Thank you for your wise insight. Being retired from 40 years of the IT industry I'm have warmed up my old hobby - programming. Before that I was a blacksmith and discovered the new fantastic world of computers. I had to learn English and Basic at the same time, but quickly realized that assembler was the way to make things happens fast. Luckily the assembler was really instructions like e.g. LDA, BNE. I had a ton of go's and thoughts about load a value into a register and decrement or increment so on; what's is it good for... Being a non academic and dyslectic it was tough but suddenly I realized that I can make loops, decisions and that was the same in high level language, but just assembler and it's very fast . I had lots of thoughts about what programming language I would learn and ended with C++. My wife have a little business and spend a lot time making notes about her costumers orders and she asked me to make a system or CRM for her. I thought I relatively easy could do that in Access, that used years ago. After some go's I realized I was compatible with the so called intuitive interface in the latest Access despite I knew I had to make tables, queries, forms and reports. My wife asked me how is it going and I had to admit not well, then she replied; you had spend countless hours studying that weird stuff that occupies you so much, can't you use that? I was cornered and had many thoughts and doubts that went through my head.

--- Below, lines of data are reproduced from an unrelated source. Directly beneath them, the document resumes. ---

(** Asked for, not settled by the configuration, and with a directory to trust. *)
Record discovering (request : ResolveRequest) (did : string) : Prop := {
  dr_unset : not_blank_str (rr_explicit_directory request) = None;
  dr_enabled : rr_enabled request = true;
  dr_online : rr_mode request <> LocalOnly;
  dr_trusted : rr_trusted_directory_did request = Some did
}.
(** The candidate comes from a service that was announced. *)
Definition announced (s : dtrace) (c : Candidate) : Prop :=
  exists window services info, seen s (Browse window) (Ok services) /\ info ∈ services /\ candidate_from_service info = Some c.
Definition served (s : dtrace) (c : Candidate) (path : string) (body : list byte) : Prop :=
  exists status, seen s (Fetch (cn_hostname c) (candidate_pins c) (candidate_origin c +:+ path)) (Ok (status, Some body))
                 /\ is_success status = true.
(** [d], the text [body] with the value [value], is signed by a key of [document]. *)
Definition signed_descriptor (d : Descriptor) (value document : json) : Prop :=
  exists key fields canonical signature,
    verification_key d document = Some key /\ as_object value = Some fields
    /\ jcs (JObject (obj_remove "signature" fields)) = Some canonical
    /\ hex_decode (dg_value (de_signature d)) = Some signature /\ length signature = 64%nat
    /\ ed25519_verify key (SIGNATURE_DOMAIN ++ canonical) signature = true.
Record vouched (s : dtrace) (did : string) (r : DirectoryResolution) : Prop := {
  vo_did : dn_directory_did r = Some did;
  vo_source : dn_source r = FromNetwork;
  vo_https : starts_with (dn_endpoint r) "https://" = true;
  vo_host : exists url, url_parse (dn_endpoint r) = Some url /\ url_host_str url = dn_observed_hostname r;
  vo_descriptor : exists c body value d document_body document t1 t2,
    announced s c /\ dn_observed_hostname r = Some (cn_hostname c)
    /\ served s c DESCRIPTOR_PATH body /\ zlen body <= 32768
    /\ json_from_slice body = Ok value /\ descriptor_from_value value = Ok d
    /\ seen s TimeNow t1 /\ descriptor_rejected d c did t1 = false
    /\ served s c "/.well-known/did.json" document_body /\ json_from_slice document_body = Ok document
    /\ get_str document "id" = Some did /\ signed_descriptor d value document
    /\ dn_endpoint r ∈ de_api_endpoints d
    /\ seen s TimeNow t2 /\ dn_expires_at r = Some (Z.min (de_expires_at d) (t2 + MAX_CACHE_SECONDS))
}.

Six months later I had a small relational database up and running. I used a graphics library called Raylib for a GUI interface and the database and for the cursor. The editing facilities was made by my own string library because I wanted to handle pointers. The database also have search and can print reports on paper. Finding C++ more and more weird I had a look at C and K&R. I was caught almost immediately and made the big rewrite in C and now I'm in my the third of C and feels at home and to your point, yes I feel more confident now.

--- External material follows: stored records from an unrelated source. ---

(** ** The two files *)

Definition remove_if_present (f : lock_file) : lprog (result unit io_error) :=
  lock! r := RemoveFile f in
  Ret match r with
      | Err e => match io_kind_of e with NotFound => Ok tt | _ => Err e end
      | Ok _ => Ok tt
      end.
Definition remove_lock_files : lprog (result unit io_error) :=
  run! pid_result := remove_if_present PidFile in
  run! metadata_result := remove_if_present MetaFile in
  Ret match pid_result with Ok _ => metadata_result | Err e => Err e end.
Definition read_owner_pid : lprog (option Z) :=
  lock! text := ReadFile PidFile in
  Ret (let! text := text in parse_uint u32_max (trim text)).
Definition read_owner_token : lprog (option string) :=
  lock! text := ReadFile MetaFile in
  Ret (let! text := text in if str_is_empty (trim text) then None else Some (trim text)).
(** The error after the file with the number was removed again. *)
Definition undo_create (e : io_error) : lprog (result unit io_error) := lock! _ := RemoveFile PidFile in Ret (Err e).
Definition create_pidfile (owner_pid : Z) (owner_token : option string) : lprog (result unit io_error) :=
  lock! created := CreateNew PidFile in
  match created with
  | Err e => Ret (Err e)
  | Ok _ =>
      lock! written := WriteSync PidFile (pretty owner_pid) in
      match written, owner_token with
      | Err e, _ => undo_create e
      | Ok _, None => Ret (Ok tt)
      | Ok _, Some token =>
          run! removed := remove_if_present MetaFile in
          match removed with
          | Err e => undo_create e
          | Ok _ =>
              lock! created := CreateNew MetaFile in
              match created with
              | Err e => undo_create e
              | Ok _ =>
                  lock! written := WriteSync MetaFile token in
                  match written with
                  | Err e => lock! _ := RemoveFile PidFile in lock! _ := RemoveFile MetaFile in Ret (Err e)
                  | Ok _ => Ret (Ok tt)
                  end
              end
          end
      end
  end.

(** ** Taking and dropping the lock *)

Definition owner_state (pid : Z) : lprog OwnerState :=
  lock! state := PidState pid in
  match state with
  | Absent => Ret Stale
  | Unclear => Ret Indeterminate
  | Alive =>
      run! recorded := read_owner_token in
      run! current := process_token pid in
      Ret match recorded, current with
          | Some recorded, Some current => if recorded <>? current then Stale else Current
          | _, _ => Current
          end
  end.
Definition already_serving (node_id : string) (pid : option Z) : string :=
  "node_id " +:+ node_id +:+ " is already being served by "
  +:+ match pid with Some pid => "PID " +:+ pretty pid | None => "an unknown or unverifiable process" end
  +:+ ". Stop that process, choose a different --node, or pass --force to take over.".
Definition io_failed {A} (what : string) (e : io_error) : result A string := Err (what +:+ ": " +:+ io_text e).

Section acquire.
Context (node_id : string) (force : bool) (owner_pid : Z).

autodidact, what a philosophy. Not a coder but about to start, next year im going to college, been wasting all this year relaxing and wasting my time fighting my own demons, you gave me insight, thanks
Your video has helped me answer the question "Why bother doing this?" in the context of my own side projects. Your answer is well thought out, and I've been referring to your video to remind myself why I should continue. Thank you for posting this.
I'm so happy you found this useful, and thanks so much for the contribution :-)

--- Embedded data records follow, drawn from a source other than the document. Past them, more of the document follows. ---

Lemma handleSend_tail (env : SendEnv) (s : AppState) :
  accepted s -> userMsgId env <> reply_id env s ->
  exists before reply,
    from reply = Assistant /\
    messages (handleSend env s)
    = (before ++ [userMsg_of env (Js.trim (input s)); reply])%list.
Proof.
  intros Acc. unfold reply_id. destruct (image_branch s) eqn:D; intros N.
  - rewrite (handleSend_image env s Acc D).
    flow_end (image_env env) (Js.trim (input s))
      (image_entry env (Js.trim (input s)) s) E.
    rewrite E.
    destruct (img_response (image_env env)) as [[d|]|err]; cbn [messages];
      [exists (messages s), (imageMsg_of (image_env env) (Js.trim (input s)) d)
      |exists (messages s), (failureMsg_of (image_env env))
      |exists (messages s), (failureMsg_of (image_env env))];
      (split; [reflexivity|]);
      unfold image_entry, append; cbn [messages setInput setMessages setLastError];
      now rewrite <- app_assoc.
  - rewrite (handleSend_text env s _ (accepted_text_send s Acc D)).
    destruct (for_await_map (assistantMsgId env) (fragments (chat_outcome env))
                "" (loop_entry env (Js.trim (input s)) s)) as (g & G1 & G2 & M).
    assert (K : exists g' : Message -> Message,
              (forall m, id m <> assistantMsgId env -> g' m = m) /\
              (forall m, from (g' m) = from m) /\
              messages (handleSend env s)
              = map g' (messages (loop_entry env (Js.trim (input s)) s))).
    { rewrite (handleSend_text env s _ (accepted_text_send s Acc D)).
      destruct (failure (chat_outcome env)) as [err|].
      - exists (fun m => if String.eqb (id (g m)) (assistantMsgId env)
                         then set_text (COULD_NOT_REACH ++ error_detail err) (g m)
                         else g m).
        split; [|split].
        + intros m X. rewrite (G1 m X). apply String.eqb_neq in X. now rewrite X.
        + intros m. destruct (String.eqb _ _); simpl; apply G2.
        + unfold send_catch. cbn [messages setIsThinking setLastError setMessages].
          rewrite M. unfold updateById. now rewrite map_map.
      - exists g. repeat split; assumption. }
    clear M. destruct K as (g' & K1 & K2 & K).
    rewrite <- (handleSend_text env s _ (accepted_text_send s Acc D)), K.
    rewrite loop_entry_messages, !map_app. cbn [map app].
    exists (map g' (messages s)), (g' (assistantMsg_of env "")).
    split; [now rewrite K2|]. rewrite <- app_assoc. cbn [app].
    rewrite (K1 (userMsg_of env (Js.trim (input s))));
      [reflexivity | exact N].
Qed.

(** X13. A retry after an accepted send sends the same thing again: the
    composer holds the text of that send, a submit is scheduled, and the
    submit is accepted and issues the same request to the same capability
    (provided the ids of the two messages of the send differ). *)
Theorem retry_resends (env : SendEnv) (s : AppState) :
  accepted s -> userMsgId env <> reply_id env s ->
  let s1 := fst (retryLast (handleSend env s)) in
  input s1 = Js.trim (input s) /\
  snd (retryLast (handleSend env s)) <> None /\
  accepted s1 /\ request_of s1 = request_of s /\
  forall env', retry_and_submit env' (handleSend env s) = handleSend env' s1.
Proof.
  intros Acc N s1.
  destruct (handleSend_tail env s Acc N) as (before & reply & R & M).
  assert (B : forall x, In x [reply] -> from x <> User)
    by (intros x [<- | []]; rewrite R; discriminate).
  pose proof (retryLast_found (handleSend env s) before [reply]
                (userMsg_of env (Js.trim (input s))) M eq_refl B) as RL.
  assert (I : input s1 = Js.trim (input s)) by (unfold s1; now rewrite RL).
  assert (C : chatRef s1 = chatRef s).
  { unfold s1. rewrite RL. cbn [fst chatRef setTimers setInput].
    destruct (string_dec (Js.trim (input s)) "") as [X|X];
      [now destruct Acc|].
    clear -Acc. destruct Acc as [N Cn]. unfold handleSend.
    rewrite (truthy_nonempty _ N). destruct (chatRef s) as [c|] eqn:Ec;
      [|congruence]. cbn [negb isSome orb].
    destruct (detectImageIntent (Js.trim (input s))).
    - match goal with |- chatRef (generateImageFlow ?e ?p ?st) = _ =>
        flow_end e p st E; rewrite E end.
      destruct (img_response (image_env env)) as [[d|]|err]; cbn; exact Ec.
    - match goal with |- context [for_await ?t ?a ?c ?st] =>
        pose proof (for_await_shape t c a st) as HL;
        set (L := for_await t a c st) in *; rewrite HL end.
      destruct (failure (chat_outcome env)); cbn; exact Ec. }
  split; [exact I|]. split; [rewrite RL; discriminate|].
  assert (T : Js.trim (input s1) = Js.trim (input s))
    by (rewrite I; apply trim_idem).
  split; [|split].
  - destruct Acc as [A1 A2]. split; [rewrite T; exact A1 | rewrite C; exact A2].
  - unfold request_of, image_branch. rewrite T. reflexivity.
  - intros env'. unfold retry_and_submit, s1. rewrite RL. reflexivity.
Qed.

Lemma retry_resends_witness :
  let s := sample_state "  /img sunset " in
  let env := sample_env (mkChatOutcome [] None) in
  accepted s /\ userMsgId env <> reply_id env s /\
  input (fst (retryLast (handleSend env s))) = "/img sunset".
Proof.
  intros s env.
  assert (Acc : accepted s) by (split; discriminate).
  assert (N : userMsgId env <> reply_id env s) by discriminate.
  split; [exact Acc|]. split; [exact N|].
  exact (proj1 (retry_resends env s Acc N)).
Defined.

(** ** Reading back what [JSON.stringify] wrote *)

Lemma skip_ws_app (w s : string) :
  all_ws w = true -> Json.skip_ws (w ++ s) = Json.skip_ws s.
Proof.
  induction w as [|c w IH]; simpl; [reflexivity|].
  intros H. apply andb_true_iff in H. destruct H as [C W]. rewrite C. now apply IH.
Qed.

Lemma skip_ws_stop (c : ascii) (s : string) :
  Json.is_ws c = false -> Json.skip_ws (String c s) = String c s.
Proof. intros H. simpl. now rewrite H. Qed.

Lemma spaces_ws (n : nat) : all_ws (Stringify.spaces n) = true.
Proof. induction n as [|n IH]; [reflexivity | exact IH]. Qed.

Lemma break_ws (gap depth : nat) : all_ws (Stringify.break gap depth) = true.
Proof. destruct gap; [reflexivity | apply spaces_ws]. Qed.

Lemma parse_value_ws (f : nat) (w s : string) :
  all_ws w = true -> Json.parse_value f (w ++ s) = Json.parse_value f s.
Proof.
  intros W. destruct f as [|f]; [reflexivity|].
  cbn [Json.parse_value]. now rewrite (skip_ws_app w s W).
Qed.

Lemma parse_members_ws (f : nat) (w s : string) :
  all_ws w = true -> Json.parse_members f (w ++ s) = Json.parse_members f s.
Proof.
  intros W. destruct f as [|f]; [reflexivity|].
  cbn [Json.parse_members]. now rewrite (skip_ws_app w s W).
Qed.

(** *** String literals *)

Lemma parse_chars_escape_char (c : ascii) (tail : string) :
  Json.parse_chars (Stringify.escape_char c ++ tail)
  = Json.cons_unit (N_of_ascii c) (Json.parse_chars tail).
Proof.
  destruct c as [[] [] [] [] [] [] [] []]; reflexivity.
Qed.

Lemma parse_chars_escape (s rest : string) :
  Json.parse_chars (Stringify.escape s ++ String Json.dquote rest)
  = Some (Js.units s, rest).
Proof.
  induction s as [|c s IH]; [reflexivity|].
  cbn [Stringify.escape]. rewrite append_assoc, parse_chars_escape_char, IH.
  reflexivity.
Qed.

Lemma parse_value_quote (f : nat) (r : string) :
  Json.parse_value (S f) (String Json.dquote r)
  = match Json.parse_chars r with
    | Some (body, rest) => Some (Json.Str body, rest)
    | None => None
    end.
Proof. reflexivity. Qed.

Lemma reads_string (s : string) :
  reads_as 1 (Stringify.quote s) (json_of_text s).
Proof.
  intros f w rest F W _. destruct f as [|f]; [lia|].
  rewrite (parse_value_ws _ _ _ W). unfold Stringify.quote.
  cbn [String.append]. rewrite parse_value_quote, append_assoc.
  cbn [String.append].
  now rewrite parse_chars_escape.
Qed.

(** *** Numbers *)

Lemma nzhead_head (d d' : Decimal.uint) :
  Decimal.nzhead d <> Decimal.D0 d'.
Proof. induction d; simpl; try discriminate; exact IHd. Qed.

Lemma unorm_head (d d' : Decimal.uint) :
  Decimal.unorm d = Decimal.D0 d' -> d' = Decimal.Nil.
Proof.
  unfold Decimal.unorm. destruct (Decimal.nzhead d) eqn:E;
    try discriminate.
  - now intros [= <-].
  - intros _. now destruct (nzhead_head d u).
Qed.

Lemma to_uint_unorm (p : positive) :
  Decimal.unorm (Pos.to_uint p) = Pos.to_uint p.
Proof.
  rewrite <- DecimalPos.Unsigned.to_of, DecimalPos.Unsigned.of_to.
  reflexivity.
Qed.

Lemma to_uint_head (p : positive) (d' : Decimal.uint) :
  Pos.to_uint p <> Decimal.D0 d'.
Proof.
  intros H. pose proof (to_uint_unorm p) as U. rewrite H in U.
  apply unorm_head in U. subst d'.
  exact (DecimalPos.Unsigned.to_uint_nonzero p H).
Qed.

Lemma span_digits_uint (d : Decimal.uint) (rest : string) :
  number_ends rest = true ->
  Json.span_digits (NilEmpty.string_of_uint d ++ rest)
  = (NilEmpty.string_of_uint d, rest).
Proof.
  intros E. induction d; simpl; try (rewrite IHd; reflexivity).
  destruct rest as [|c r]; [reflexivity|]. simpl in *.
  destruct (Json.is_digit c); [discriminate | reflexivity].
Qed.

Lemma number_tail (rest : string) :
  number_ends rest = true ->
  match rest with
  | "" => True
  | String c _ =>
      Ascii.eqb c "." = false /\ Ascii.eqb c "e" = false /\
      Ascii.eqb c "E" = false
  end.
Proof.
  destruct rest as [|c r]; [easy|]. simpl. rewrite negb_true_iff.
  rewrite !orb_false_iff. tauto.
Qed.

(** The digits of a number that does not begin with 0, then a delimiter. *)
Lemma parse_number_digits (c : ascii) (ds rest : string) :
  Json.is_digit c = true -> Ascii.eqb c "0" = false ->
  Ascii.eqb c "-" = false ->
  Json.span_digits (ds ++ rest) = (ds, rest) ->
  number_ends rest = true ->
  Json.parse_number (String c (ds ++ rest)) = Some (String c ds, rest).
Proof.
  intros D Z M S E. unfold Json.parse_number. rewrite M, Z, D.
  cbn [Json.span_digits]. rewrite D, S.
  pose proof (number_tail rest E) as T.
  destruct rest as [|x r].
  - cbn [String.append]. now rewrite append_empty_r.
  - destruct T as (T1 & T2 & T3). rewrite T1, T2, T3.
    cbn [orb String.append]. now rewrite append_empty_r.
Qed.

Lemma parse_number_negative (c : ascii) (ds rest : string) :
  Json.is_digit c = true -> Ascii.eqb c "0" = false ->
  Json.span_digits (ds ++ rest) = (ds, rest) ->
  number_ends rest = true ->
  Json.parse_number (String "-" (String c (ds ++ rest)))
  = Some (String "-" (String c ds), rest).
Proof.
  intros D Z S E. unfold Json.parse_number. cbn. rewrite Z, D, S.
  pose proof (number_tail rest E) as T.
  destruct rest as [|x r].
  - cbn. now rewrite append_empty_r.
  - destruct T as (T1 & T2 & T3). rewrite T1. cbn. rewrite T2, T3.
    cbn. now rewrite append_empty_r.
Qed.

Lemma parse_number_zero (rest : string) :
  number_ends rest = true ->
  Json.parse_number (String "0" rest) = Some ("0", rest).
Proof.
  intros E. unfold Json.parse_number. cbn.
  pose proof (number_tail rest E) as T.
  destruct rest as [|x r]; [reflexivity|].
  destruct T as (T1 & T2 & T3). rewrite T1. cbn. rewrite T2, T3. reflexivity.
Qed.

Lemma parse_value_numeric (f : nat) (c : ascii) (r : string) :
  Json.is_digit c || Ascii.eqb c "-" = true ->
  Json.parse_value (S f) (String c r)
  = match Json.parse_number (String c r) with
    | Some (lx, rest) => Some (Json.Num lx, rest)
    | None => None
    end.
Proof.
  destruct c as [[] [] [] [] [] [] [] []]; intros H;
    try (exfalso; vm_compute in H; discriminate H); reflexivity.
Qed.

Lemma delimited_number_ends (rest : string) :
  delimited rest = true -> number_ends rest = true.
Proof.
  destruct rest as [|c r]; [reflexivity|]. simpl. revert c.
  intros c H. apply Bool.eqb_prop.
  revert H. apply implb_true_iff. revert c.
  apply (all_ascii_sound (fun c =>
    implb (is_delimiter c)
      (Bool.eqb (negb (Json.is_digit c || Ascii.eqb c "." || Ascii.eqb c "e"
                       || Ascii.eqb c "E")) true))).
  vm_compute. reflexivity.
Qed.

i am so going to create my 3d game and physics engine
that game is crack
20 minutes is not bad, the only game that kept me glued more than that (hours) was breath of the wild but that is one of the best games ever created, something i aspire to create when i finally get my vulkan-based 3d engine into shape
Indies should shoot for about 20 hours. If you can get hundreds of hours out of players you're basically in the stratosphere and will do Balatro or Noita numbers. I got 5-6 hours for my first game, Mooselutions.
I was working on my own game engine in Java, but i am not going to finish it, if i do come back to it i will probably move it to C++
If you start to write game without using existing engine, it is completely wrong mindset if you start by writing an engine. Write code from the mindset of making a game and "engine" will build itself around the game code.
Logic: no one should work on engines because what we want is cars! Someone has to be there to advance the tools everyone else takes for granted.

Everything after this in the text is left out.